The task: Beginning with the first line, please repeat the entries exactly and end on the line that contains "updates (sql_view (I:=I)) (db_delete_mailbox".

::::

Lemma db_create_mailbox_ok a d x h k s e :
  match db_create_mailbox a d x h k (s, e) with
  | (Ok mb, (s', _)) =>
      ab_mailboxes (sql_view s) !! a = None ∧
      (∃ t, mb = mkMailbox a d t x h k) ∧
      sql_view s' = set_mailboxes (insert a mb) (sql_view s)
  | (Err er, (s', _)) =>
      sql_view s' = sql_view s ∧
      (is_unique_violation er = true → is_Some (ab_mailboxes (sql_view s) !! a))
  end.
Proof.
  unfold db_create_mailbox, mbind, M_bind, utc_now. destruct (env_now e) as [t e'].
  rewrite stmt_run. destruct (sql_faults s 0%nat); [done|].
  unfold sql_insert_mailbox, insert_row. cbn.
  destruct (t_mailboxes (sql_db s) !! a) eqn:Ha; cbn; eauto.
Qed.

Lemma db_get_mailbox_ok a : reads (sql_view (I:=I)) (db_get_mailbox a) (λ v, ab_mailboxes v !! a).
Proof. intros s e. rewrite db_get_mailbox_query. by apply (reads_query _ (λ v, ab_mailboxes v !! a)). Qed.
Lemma db_mailbox_is_active_ok a now :
  reads (sql_view (I:=I)) (db_mailbox_is_active a now) (λ v, active v a now).
Proof.
  apply reads_query. intros d. unfold active. cbn.
  destruct (t_mailboxes d !! a); [apply bool_decide_ltb|done].
Qed.

Lemma db_delete_mailbox_ok a :
  updates (sql_view (I:=I)) (db_delete_mailbox a)
    (λ v, bool_decide (is_Some (ab_mailboxes v !! a))) (set_mailboxes (delete a)).
Proof.
  unfold db_delete_mailbox. eapply updates_map.
  - apply (updates_exec _ (λ v, count_rows (λ b _, bool_decide (b = a)) (ab_mailboxes v))).
    intros d. split; [done|]. unfold db_view, set_mailboxes. cbn. f_equal. apply without_key.
  - intros v. apply bool_decide_ext. apply count_key_pos.
Qed.

Lemma db_rotate_owner_token_ok a h :
  updates (sql_view (I:=I)) (db_rotate_owner_token a h)
    (λ v, bool_decide (is_Some (ab_mailboxes v !! a)))
    (set_mailboxes (alter (with_owner_hash (Some h)) a)).
Proof.
  unfold db_rotate_owner_token. eapply updates_map.
  - by apply (updates_exec _ (λ v, if bool_decide (is_Some (ab_mailboxes v !! a)) then 1 else 0)).
  - intros v. apply affected.
Qed.

Lemma db_purge_expired_ok now s e :
  match db_purge_expired now (s, e) with
  | (Ok n, (s', _)) =>
      sql_view s' = set_mailboxes (filter (λ p, now < mb_expires_at p.2)) (sql_view s) ∧
      n = Z.of_nat (size (ab_mailboxes (sql_view s))) - Z.of_nat (size (ab_mailboxes (sql_view s')))
  | (Err _, (s', _)) => sql_view s' = sql_view s
  end.
Proof.
  unfold db_purge_expired, exec. rewrite stmt_run. destruct (sql_faults s 0%nat); [done|]. cbn.
  split; [|apply count_without]. unfold sql_view, db_view, set_mailboxes. cbn. f_equal.
  apply map_filter_ext. intros k m _. cbn. rewrite bool_decide_eq_false. lia.
Qed.

Lemma db_count_active_ok h now :
  reads (sql_view (I:=I)) (db_count_active_mailboxes_by_device h now)
    (λ v, Z.of_nat (size (filter (λ p, mb_creator_device_hash p.2 = Some h ∧
                                        now < mb_expires_at p.2) (ab_mailboxes v)))).
Proof.
  apply (reads_convert _ (λ n, Ok (Z.max n 0))). intros d b [= <-]. unfold count_rows. cbn.
  rewrite Z.max_l by lia. do 2 f_equal. apply map_filter_ext. intros k m _. cbn.
  rewrite andb_true_iff, !bool_decide_eq_true. done.
Qed.

Lemma db_caps_silent a id : silent (sql_view (I:=I)) (db_caps a id).
Proof.
  unfold db_caps. apply silent_bind; [auto with rust|]. intros w.
  apply silent_bind; [|intros _; apply silent_bind; [|auto with rust]];
    case_match; auto with rust; by apply silent_exec.
Qed.
Lemma db_save_silent key id t a m : silent (sql_view (I:=I)) (db_save key id t a m).
Proof.
  unfold db_save. apply silent_bind; [apply silent_insert_message|]. intros _.
  apply silent_bind; [|intros l; apply silent_bind; [apply db_caps_silent|auto with rust]].
  generalize (nm_attachments m) as l. intros l. induction l as [|x l IH]; cbn; auto with rust.
  apply silent_bind; [auto with rust|]. intros u.
  apply silent_bind; [apply silent_insert_attachment|]. auto with rust.
Qed.
(* ===== verification/SqliteLaws.v ===== *)
(** * SqliteLaws: the SQLite backend implements the [Store] interface

    The refinement of [StoreLaws] by the relational model of [SqliteStore]. *)

From S2P Require Import Prelude Str Model Config StoreSpec Rows Sql SqlLaws SqliteStore.

Section refinement.
Context `{UuidText}.

Implicit Types s : SqliteStore.

Lemma lite_extend_mailbox_ok a t :
  updates sql_view (lite_extend_mailbox a t)
    (λ v, with_expiry t <$> ab_mailboxes v !! a) (set_mailboxes (alter (with_expiry t) a)).
Proof.
  intros s e. unfold lite_extend_mailbox, exec, mbind, M_bind. rewrite stmt_run.
  destruct (sql_faults s 0%nat); [by left|]. cbn.
  destruct (t_mailboxes (sql_db s) !! a) as [mb|] eqn:Ha; cbn.
  - rewrite bool_decide_false by done. unfold lite_get_mailbox. rewrite db_get_mailbox_query. unfold query. rewrite stmt_run. cbn.
    destruct (shift _ 0%nat); [by right|]. cbn. by rewrite lookup_alter_eq, Ha.
  - done.
Qed.

Lemma lite_add_subscription_silent a k ep p au n :
  silent sql_view (lite_add_subscription a k ep p au n).
Proof.
  unfold lite_add_subscription. apply silent_bind; [|intros [|]; auto with rust].
  apply silent_transaction, silent_bind; [auto with rust|]. intros [row|].
  - apply silent_bind; [by apply silent_exec|]. auto with rust.
  - apply silent_bind; [case_match; auto with rust|]. intros _.
    apply silent_bind; [auto with rust|]. intros id. apply silent_bind; [auto with rust|]. intros t.
    apply silent_bind; [apply silent_insert_subscription|]. auto with rust.
Qed.

#[export, refine] Instance SqliteStore_Laws : StoreLaws SqliteStore := {|
  view := sql_view;
  law_create_mailbox := db_create_mailbox_ok;
  law_get_mailbox := db_get_mailbox_ok;
  law_mailbox_is_active := db_mailbox_is_active_ok;
  law_extend_mailbox := lite_extend_mailbox_ok;
  law_delete_mailbox := db_delete_mailbox_ok;
  law_rotate_owner_token := db_rotate_owner_token_ok;
  law_get_raw_message a i := db_get_raw_message_silent a _;
  law_get_attachment a i j := db_get_attachment_silent a _ _;
  law_delete_message a i := db_delete_message_silent a _;
  law_mark_seen a i := db_mark_seen_silent a _;
  law_delete_all_messages := db_delete_all_messages_silent;
  law_purge_expired now s e _ := db_purge_expired_ok now s e;
  law_add_subscription := lite_add_subscription_silent;
  law_delete_subscription := db_delete_subscription_silent;
  law_create_custom_domain := db_create_custom_domain_ok;
  law_get_custom_domain := db_get_custom_domain_ok;
  law_delete_custom_domain := db_delete_custom_domain_ok;
  law_custom_domain_is_verified := db_custom_domain_is_verified_ok;
  law_record_custom_domain_check := db_record_custom_domain_check_ok;
  law_list_custom_domains_to_recheck := db_list_recheck_silent;
  law_upsert_attested_device := db_upsert_attested_device_ok;
  law_get_attested_device := db_get_attested_device_ok;
  law_advance := db_advance_ok;
  law_prune := db_prune_ok;
  law_count_active := db_count_active_ok;
  law_ping := db_ping_silent;
|}.
Proof.
  - intros a m. apply silent_transaction. do 2 (apply silent_bind; [auto with rust|intros ?]).
    apply db_save_silent.
  - intros a n c. apply silent_bind; auto with rust.
  - intros a i. apply silent_bind; [auto with rust|]. intros [row|]; auto 10 with rust.
  - intros a. apply silent_bind; auto with rust.
  - apply silent_query.
Defined.
End refinement.
(* ===== verification/PostgresLaws.v ===== *)
(** * PostgresLaws: the PostgreSQL backend implements the [Store] interface *)

From S2P Require Import Prelude Str Model Config StoreSpec Rows Sql SqlLaws PostgresStore.

(** The row [RETURNING] answers is the one inserted. *)
Lemma pg_create_mailbox_run a d x h k w : pg_create_mailbox a d x h k w = db_create_mailbox a d x h k w.
Proof.
  destruct w as [s e]. unfold pg_create_mailbox, db_create_mailbox.
  rewrite !(bind_ok utc_now _ (s, e) _ _ eq_refl). rewrite !stmt_then. apply stmt_ext. intros db.
  destruct (sql_insert_mailbox _ db) as [[[] db']|]; [|done]. by rewrite Mailbox_from_select.
Qed.
Lemma pg_create_mailbox_ok a d x h k s e :
  match pg_create_mailbox a d x h k (s, e) with
  | (Ok mb, (s', _)) =>
      ab_mailboxes (sql_view s) !! a = None ∧
      (∃ t, mb = mkMailbox a d t x h k) ∧
      sql_view s' = set_mailboxes (insert a mb) (sql_view s)
  | (Err er, (s', _)) =>
      sql_view s' = sql_view s ∧
      (is_unique_violation er = true → is_Some (ab_mailboxes (sql_view s) !! a))
  end.
Proof. rewrite pg_create_mailbox_run. apply db_create_mailbox_ok. Qed.

Lemma pg_extend_mailbox_run a t w :
  pg_extend_mailbox a t w
  = exec (λ d, let d' := (sql_update_mailbox (with_expiry t) a d).2 in (t_mailboxes d' !! a, d')) w.
Proof.
  unfold pg_extend_mailbox. rewrite exec_then. apply stmt_ext. intros d. cbn. by rewrite select_mailbox_opt.
Qed.
Lemma pg_extend_mailbox_ok a t :
  updates sql_view (pg_extend_mailbox a t)
    (λ v, with_expiry t <$> ab_mailboxes v !! a) (set_mailboxes (alter (with_expiry t) a)).
Proof.
  eapply updates_ext; [apply pg_extend_mailbox_run|]. apply updates_exec. intros d. cbn.
  by rewrite lookup_alter_eq.
Qed.

Lemma pg_add_subscription_silent a k ep p au n :
  silent sql_view (pg_add_subscription a k ep p au n).
Proof.
  unfold pg_add_subscription. apply silent_bind; [|auto with rust].
  apply silent_transaction, silent_bind; [auto with rust|]. intros t.
  apply silent_bind; [case_match; auto with rust|]. intros _.
  apply silent_bind; [auto with rust|]. intros id. apply silent_stmt. intros d x d'.
  unfold pg_upsert_subscription, sql_insert_subscription.
  repeat (case_match; simplify_eq); intros; by simplify_eq.
Qed.

#[export, refine] Instance PostgresStore_Laws : StoreLaws PostgresStore := {|
  view := sql_view;
  law_create_mailbox := pg_create_mailbox_ok;
  law_get_mailbox := db_get_mailbox_ok;
  law_mailbox_is_active := db_mailbox_is_active_ok;
  law_extend_mailbox := pg_extend_mailbox_ok;
  law_delete_mailbox := db_delete_mailbox_ok;
  law_rotate_owner_token := db_rotate_owner_token_ok;
  law_get_raw_message a i := db_get_raw_message_silent a _;
  law_get_attachment a i j := db_get_attachment_silent a _ _;
  law_delete_message a i := db_delete_message_silent a _;
  law_mark_seen a i := db_mark_seen_silent a _;
  law_delete_all_messages := db_delete_all_messages_silent;
  law_purge_expired now s e _ := db_purge_expired_ok now s e;
  law_add_subscription := pg_add_subscription_silent;
  law_delete_subscription := db_delete_subscription_silent;
  law_create_custom_domain := db_create_custom_domain_ok;
  law_get_custom_domain := db_get_custom_domain_ok;
  law_delete_custom_domain := db_delete_custom_domain_ok;
  law_custom_domain_is_verified := db_custom_domain_is_verified_ok;
  law_record_custom_domain_check := db_record_custom_domain_check_ok;
  law_list_custom_domains_to_recheck := db_list_recheck_silent;
  law_upsert_attested_device := db_upsert_attested_device_ok;
  law_get_attested_device := db_get_attested_device_ok;
  law_advance := db_advance_ok;
  law_prune := db_prune_ok;
  law_count_active := db_count_active_ok;
  law_ping := db_ping_silent;
|}.
Proof.
  - intros a m. apply silent_transaction. do 2 (apply silent_bind; [auto with rust|intros ?]).
    apply db_save_silent.
  - intros a n c. apply silent_bind; auto with rust.
  - intros a i. apply silent_bind; [auto with rust|]. intros [row|]; auto 10 with rust.
  - intros a. apply silent_bind; auto with rust.
  - apply silent_ret.
Defined.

::::

Answer box:
Lemma db_create_mailbox_ok a d x h k s e :
  match db_create_mailbox a d x h k (s, e) with
  | (Ok mb, (s', _)) =>
      ab_mailboxes (sql_view s) !! a = None ∧
      (∃ t, mb = mkMailbox a d t x h k) ∧
      sql_view s' = set_mailboxes (insert a mb) (sql_view s)
  | (Err er, (s', _)) =>
      sql_view s' = sql_view s ∧
      (is_unique_violation er = true → is_Some (ab_mailboxes (sql_view s) !! a))
  end.
Proof.
  unfold db_create_mailbox, mbind, M_bind, utc_now. destruct (env_now e) as [t e'].
  rewrite stmt_run. destruct (sql_faults s 0%nat); [done|].
  unfold sql_insert_mailbox, insert_row. cbn.
  destruct (t_mailboxes (sql_db s) !! a) eqn:Ha; cbn; eauto.
Qed.

Lemma db_get_mailbox_ok a : reads (sql_view (I:=I)) (db_get_mailbox a) (λ v, ab_mailboxes v !! a).
Proof. intros s e. rewrite db_get_mailbox_query. by apply (reads_query _ (λ v, ab_mailboxes v !! a)). Qed.
Lemma db_mailbox_is_active_ok a now :
  reads (sql_view (I:=I)) (db_mailbox_is_active a now) (λ v, active v a now).
Proof.
  apply reads_query. intros d. unfold active. cbn.
  destruct (t_mailboxes d !! a); [apply bool_decide_ltb|done].
Qed.

Lemma db_delete_mailbox_ok a :
  updates (sql_view (I:=I)) (db_delete_mailbox a)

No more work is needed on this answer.